### RECORDS ###

Lemma approvals_in_deliveries (due : list Approval.t) :
  approvals_in (EvApproval <$> due) = due.
Proof.
  induction due as [|a due IH]; [done|].
  change (a :: approvals_in (EvApproval <$> due) = a :: due). by rewrite IH.
Qed.


Lemma scheduled_at_zero (tl : list Approval.t) (k : Z) :
  scheduled_at ((λ a, (0%Z, a)) <$> tl) k = if decide (k = 0%Z) then tl else [].
Proof.
  unfold scheduled_at.
  induction tl as [|x tl IH]; [by case_decide|].
  rewrite fmap_cons, filter_cons. cbn [fst].
  destruct (decide (0%Z = k)) as [<-|Hk].
  - rewrite fmap_cons. cbn [snd]. rewrite IH. by rewrite !decide_True.
  - rewrite IH. by rewrite !decide_False.
Qed.

(** The loop only looks the schedule up at the indices from [idx - 1] on. *)
Lemma replay_calls_ext env m m' idx calls systems adapter :
  (∀ j, (idx - 1 ≤ j)%Z → default [] (m !! j) = default [] (m' !! j)) →
  replay_calls env m idx calls systems adapter
  = replay_calls env m' idx calls systems adapter.
Proof.
  revert env idx systems adapter.
  induction calls as [|c calls IH]; intros env idx systems adapter Hext; simpl; [done|].
  unfold deliver. rewrite (Hext (idx - 1)%Z) by lia.
  destruct (governed_step _ c systems _) as [[[e|[rc cr]] s1] ad1]; [done|].
  rewrite (IH _ (idx + 1)%Z s1 ad1); [done|].
  intros j Hj. apply Hext. lia.
Qed.

Lemma replay_calls_nothing_due env m idx calls systems adapter :
  (∀ j, (idx - 1 ≤ j)%Z → default [] (m !! j) = []) →
  approvals_in (events (replay_calls env m idx calls systems adapter)) = [].
Proof.
  revert env idx systems adapter.
  induction calls as [|c calls IH]; intros env idx systems adapter Hno; simpl; [done|].
  unfold deliver. rewrite (Hno (idx - 1)%Z) by lia. simpl.
  destruct (governed_step _ c systems adapter) as [[[e|[rc cr]] s1] ad1]; simpl; [done|].
  apply IH. intros j Hj. apply Hno. lia.
Qed.

(** C10. No [Approval] has a [deliver_after_step] attribute, so the
    [hasattr] test fails for every approval, each is put on the schedule
    at index 0, and the governed run of a trace is: submit every approval
    of the timeline, in timeline order, then replay the calls with
    nothing left on the schedule.  No approval is delivered after the
    first call was printed. *)
Theorem approvals_all_delivered_up_front
    (env : nat → Env) (trace : ScenarioTrace) (adapter : A) (a : Approval.t) :
  Approval_hasattr a "deliver_after_step" = false
  ∧ deliver_after a = inr 0%Z
  ∧ build_schedule (approvals_timeline trace)
    = inr ((λ a, (0%Z, a)) <$> approvals_timeline trace)
  ∧ replay_trace env trace adapter
    = (let submitted :=
         foldl (λ ad a, adapter_submit_approval a ad) adapter (approvals_timeline trace) in
       let r := replay_calls env ∅ 1 (tool_calls trace) MockSystems_init submitted in
       {| events := (EvApproval <$> approvals_timeline trace) ++ events r;
          raised := raised r;
          systems_after := systems_after r;
          adapter_after := adapter_after r |})
  ∧ approvals_in (events (replay_calls env ∅ 1 (tool_calls trace) MockSystems_init
                            (foldl (λ ad a, adapter_submit_approval a ad) adapter
                               (approvals_timeline trace)))) = [].
Proof.
  split; [reflexivity|]. split; [reflexivity|].
  split; [apply build_schedule_zero|]. split.
  - unfold replay_trace. rewrite build_schedule_zero.
    set (tl := approvals_timeline trace).
    set (sched := (λ a, (0%Z, a)) <$> tl).
    assert (Hat0 : scheduled_at sched 0 = tl).
    { subst sched. by rewrite scheduled_at_zero, decide_True. }
    assert (Hat : ∀ k, k ≠ 0%Z → scheduled_at sched k = []).
    { intros k Hk. subst sched. by rewrite scheduled_at_zero, decide_False. }
    unfold replay_scheduled.
    destruct (tool_calls trace) as [|c calls]; simpl.
    + unfold deliver. rewrite index_by_step_lookup.
      change (Z.of_nat 0) with 0%Z. rewrite Hat0. by rewrite app_nil_r.
    + unfold deliver. rewrite index_by_step_lookup.
      change (1 - 1)%Z with 0%Z. rewrite Hat0. simpl.
      destruct (governed_step (env 0%nat) c MockSystems_init _)
        as [[[e|[rc cr]] s1] ad1]; simpl; [done|].
      rewrite (replay_calls_ext _ (index_by_step sched) ∅); cycle 1.
      { intros j Hj. rewrite index_by_step_lookup, Hat by lia. done. }
      destruct (replay_calls _ ∅ _ calls s1 ad1) as [evs [e|] s2 ad2]; simpl; [done|].
      rewrite index_by_step_lookup, Hat by lia. simpl.
      by rewrite app_nil_r.
  - apply replay_calls_nothing_due. intros j _. done.
Qed.
(** *** Where the deliveries stand in the run *)







End Schedule.

(** ** The statements at sample inputs *)

Section Samples.
Import AMR.

Lemma execute_idempotent_per_action_witness :
  ToolCall.action_id fin_t5_pay = "fin_t5_pay"
  ∧ Forall (λ c, ToolCall.action_id c = "fin_t5_pay") [fin_t5_pay; fin_t5_pay_rerouted]
  ∧ idempotency MockSystems_init !! "fin_t5_pay" = None
  ∧ (run_trace_direct_calls sample_env
       [fin_t5_pay; fin_t5_pay; fin_t5_pay_rerouted] MockSystems_init).1
    = [ {| ok := true; external_id := "stripe:0f3a9c2e47"; idempotent_replay := false |};
        {| ok := true; external_id := "stripe:0f3a9c2e47"; idempotent_replay := true |};
        {| ok := true; external_id := "stripe:0f3a9c2e47"; idempotent_replay := true |} ].
Proof.
  assert (Hall : Forall (λ c, ToolCall.action_id c = "fin_t5_pay")
                   [fin_t5_pay; fin_t5_pay_rerouted])
    by (repeat constructor).
  assert (Hnew : idempotency MockSystems_init !! "fin_t5_pay" = None) by reflexivity.
  split; [reflexivity|]. split; [exact Hall|]. split; [exact Hnew|].
  exact (proj1 (execute_idempotent_per_action sample_env "fin_t5_pay" fin_t5_pay
                  [fin_t5_pay; fin_t5_pay_rerouted] MockSystems_init
                  eq_refl Hall Hnew)).
Defined.

Lemma evaluate_pure_witness :
  Approval.action_id hlth_t1_med_approval ≠ ToolCall.action_id fin_t1_pay
  ∧ NuvallaHook.evaluate fin_t1_pay
      (NuvallaHook.approve hlth_t1_med_approval NuvallaHook.init)
    = NuvallaHook.evaluate fin_t1_pay NuvallaHook.init
  ∧ match NuvallaHook.evaluate fin_t1_pay NuvallaHook.init with
    | inr ev => decision ev = REQUIRE_APPROVAL
    | inl _ => False
    end.
Proof.
  assert (Hne : Approval.action_id hlth_t1_med_approval ≠ ToolCall.action_id fin_t1_pay)
    by discriminate.
  split; [exact Hne|]. split; [|reflexivity].
  exact (proj1 (proj2 (proj2 (proj2
           (evaluate_pure fin_t1_pay fin_t1_pay NuvallaHook.init NuvallaHook.init
              hlth_t1_med_approval)))) Hne).
Defined.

###

• DIRECTIONS FOR THIS TASK:
Each record above is to be written out again, without any change.

• SOLUTION TO THIS TASK:
Lemma approvals_in_deliveries (due : list Approval.t) :
  approvals_in (EvApproval <$> due) = due.
Proof.
  induction due as [|a due IH]; [done|].
  change (a :: approvals_in (EvApproval <$> due) = a :: due). by rewrite IH.
Qed.


Lemma scheduled_at_zero (tl : list Approval.t) (k : Z) :
  scheduled_at ((λ a, (0%Z, a)) <$> tl) k = if decide (k = 0%Z) then tl else [].
Proof.
  unfold scheduled_at.
  induction tl as [|x tl IH]; [by case_decide|].
  rewrite fmap_cons, filter_cons. cbn [fst].
  destruct (decide (0%Z = k)) as [<-|Hk].
  - rewrite fmap_cons. cbn [snd]. rewrite IH. by rewrite !decide_True.
  - rewrite IH. by rewrite !decide_False.
Qed.

(** The loop only looks the schedule up at the indices from [idx - 1] on. *)
Lemma replay_calls_ext env m m' idx calls systems adapter :
  (∀ j, (idx - 1 ≤ j)%Z → default [] (m !! j) = default [] (m' !! j)) →
  replay_calls env m idx calls systems adapter
  = replay_calls env m' idx calls systems adapter.
Proof.
  revert env idx systems adapter.
  induction calls as [|c calls IH]; intros env idx systems adapter Hext; simpl; [done|].
  unfold deliver. rewrite (Hext (idx - 1)%Z) by lia.
  destruct (governed_step _ c systems _) as [[[e|[rc cr]] s1] ad1]; [done|].
  rewrite (IH _ (idx + 1)%Z s1 ad1); [done|].
  intros j Hj. apply Hext. lia.
Qed.

Lemma replay_calls_nothing_due env m idx calls systems adapter :
  (∀ j, (idx - 1 ≤ j)%Z → default [] (m !! j) = []) →
  approvals_in (events (replay_calls env m idx calls systems adapter)) = [].
Proof.
  revert env idx systems adapter.
  induction calls as [|c calls IH]; intros env idx systems adapter Hno; simpl; [done|].
  unfold deliver. rewrite (Hno (idx - 1)%Z) by lia. simpl.
  destruct (governed_step _ c systems adapter) as [[[e|[rc cr]] s1] ad1]; simpl; [done|].
  apply IH. intros j Hj. apply Hno. lia.
Qed.

(** C10. No [Approval] has a [deliver_after_step] attribute, so the
    [hasattr] test fails for every approval, each is put on the schedule
    at index 0, and the governed run of a trace is: submit every approval
    of the timeline, in timeline order, then replay the calls with
    nothing left on the schedule.  No approval is delivered after the
    first call was printed. *)
Theorem approvals_all_delivered_up_front
    (env : nat → Env) (trace : ScenarioTrace) (adapter : A) (a : Approval.t) :
  Approval_hasattr a "deliver_after_step" = false
  ∧ deliver_after a = inr 0%Z
  ∧ build_schedule (approvals_timeline trace)
    = inr ((λ a, (0%Z, a)) <$> approvals_timeline trace)
  ∧ replay_trace env trace adapter
    = (let submitted :=
         foldl (λ ad a, adapter_submit_approval a ad) adapter (approvals_timeline trace) in
       let r := replay_calls env ∅ 1 (tool_calls trace) MockSystems_init submitted in
       {| events := (EvApproval <$> approvals_timeline trace) ++ events r;
          raised := raised r;
          systems_after := systems_after r;
          adapter_after := adapter_after r |})
  ∧ approvals_in (events (replay_calls env ∅ 1 (tool_calls trace) MockSystems_init
                            (foldl (λ ad a, adapter_submit_approval a ad) adapter
                               (approvals_timeline trace)))) = [].
Proof.
  split; [reflexivity|]. split; [reflexivity|].
  split; [apply build_schedule_zero|]. split.
  - unfold replay_trace. rewrite build_schedule_zero.
    set (tl := approvals_timeline trace).
    set (sched := (λ a, (0%Z, a)) <$> tl).
    assert (Hat0 : scheduled_at sched 0 = tl).
    { subst sched. by rewrite scheduled_at_zero, decide_True. }
    assert (Hat : ∀ k, k ≠ 0%Z → scheduled_at sched k = []).
    { intros k Hk. subst sched. by rewrite scheduled_at_zero, decide_False. }
    unfold replay_scheduled.
    destruct (tool_calls trace) as [|c calls]; simpl.
    + unfold deliver. rewrite index_by_step_lookup.
      change (Z.of_nat 0) with 0%Z. rewrite Hat0. by rewrite app_nil_r.
    + unfold deliver. rewrite index_by_step_lookup.
      change (1 - 1)%Z with 0%Z. rewrite Hat0. simpl.
      destruct (governed_step (env 0%nat) c MockSystems_init _)
        as [[[e|[rc cr]] s1] ad1]; simpl; [done|].
      rewrite (replay_calls_ext _ (index_by_step sched) ∅); cycle 1.
      { intros j Hj. rewrite index_by_step_lookup, Hat by lia. done. }
      destruct (replay_calls _ ∅ _ calls s1 ad1) as [evs [e|] s2 ad2]; simpl; [done|].
      rewrite index_by_step_lookup, Hat by lia. simpl.
      by rewrite app_nil_r.
  - apply replay_calls_nothing_due. intros j _. done.
Qed.
(** *** Where the deliveries stand in the run *)







End Schedule.

(** ** The statements at sample inputs *)

Section Samples.
Import AMR.

Lemma execute_idempotent_per_action_witness :
  ToolCall.action_id fin_t5_pay = "fin_t5_pay"
  ∧ Forall (λ c, ToolCall.action_id c = "fin_t5_pay") [fin_t5_pay; fin_t5_pay_rerouted]
  ∧ idempotency MockSystems_init !! "fin_t5_pay" = None
  ∧ (run_trace_direct_calls sample_env
       [fin_t5_pay; fin_t5_pay; fin_t5_pay_rerouted] MockSystems_init).1
    = [ {| ok := true; external_id := "stripe:0f3a9c2e47"; idempotent_replay := false |};
        {| ok := true; external_id := "stripe:0f3a9c2e47"; idempotent_replay := true |};
        {| ok := true; external_id := "stripe:0f3a9c2e47"; idempotent_replay := true |} ].
Proof.
  assert (Hall : Forall (λ c, ToolCall.action_id c = "fin_t5_pay")
                   [fin_t5_pay; fin_t5_pay_rerouted])
    by (repeat constructor).
  assert (Hnew : idempotency MockSystems_init !! "fin_t5_pay" = None) by reflexivity.
  split; [reflexivity|]. split; [exact Hall|]. split; [exact Hnew|].
  exact (proj1 (execute_idempotent_per_action sample_env "fin_t5_pay" fin_t5_pay
                  [fin_t5_pay; fin_t5_pay_rerouted] MockSystems_init
                  eq_refl Hall Hnew)).
Defined.

Lemma evaluate_pure_witness :
  Approval.action_id hlth_t1_med_approval ≠ ToolCall.action_id fin_t1_pay
  ∧ NuvallaHook.evaluate fin_t1_pay
      (NuvallaHook.approve hlth_t1_med_approval NuvallaHook.init)
    = NuvallaHook.evaluate fin_t1_pay NuvallaHook.init
  ∧ match NuvallaHook.evaluate fin_t1_pay NuvallaHook.init with
    | inr ev => decision ev = REQUIRE_APPROVAL
    | inl _ => False
    end.
Proof.
  assert (Hne : Approval.action_id hlth_t1_med_approval ≠ ToolCall.action_id fin_t1_pay)
    by discriminate.
  split; [exact Hne|]. split; [|reflexivity].
  exact (proj1 (proj2 (proj2 (proj2
           (evaluate_pure fin_t1_pay fin_t1_pay NuvallaHook.init NuvallaHook.init
              hlth_t1_med_approval)))) Hne).
Defined.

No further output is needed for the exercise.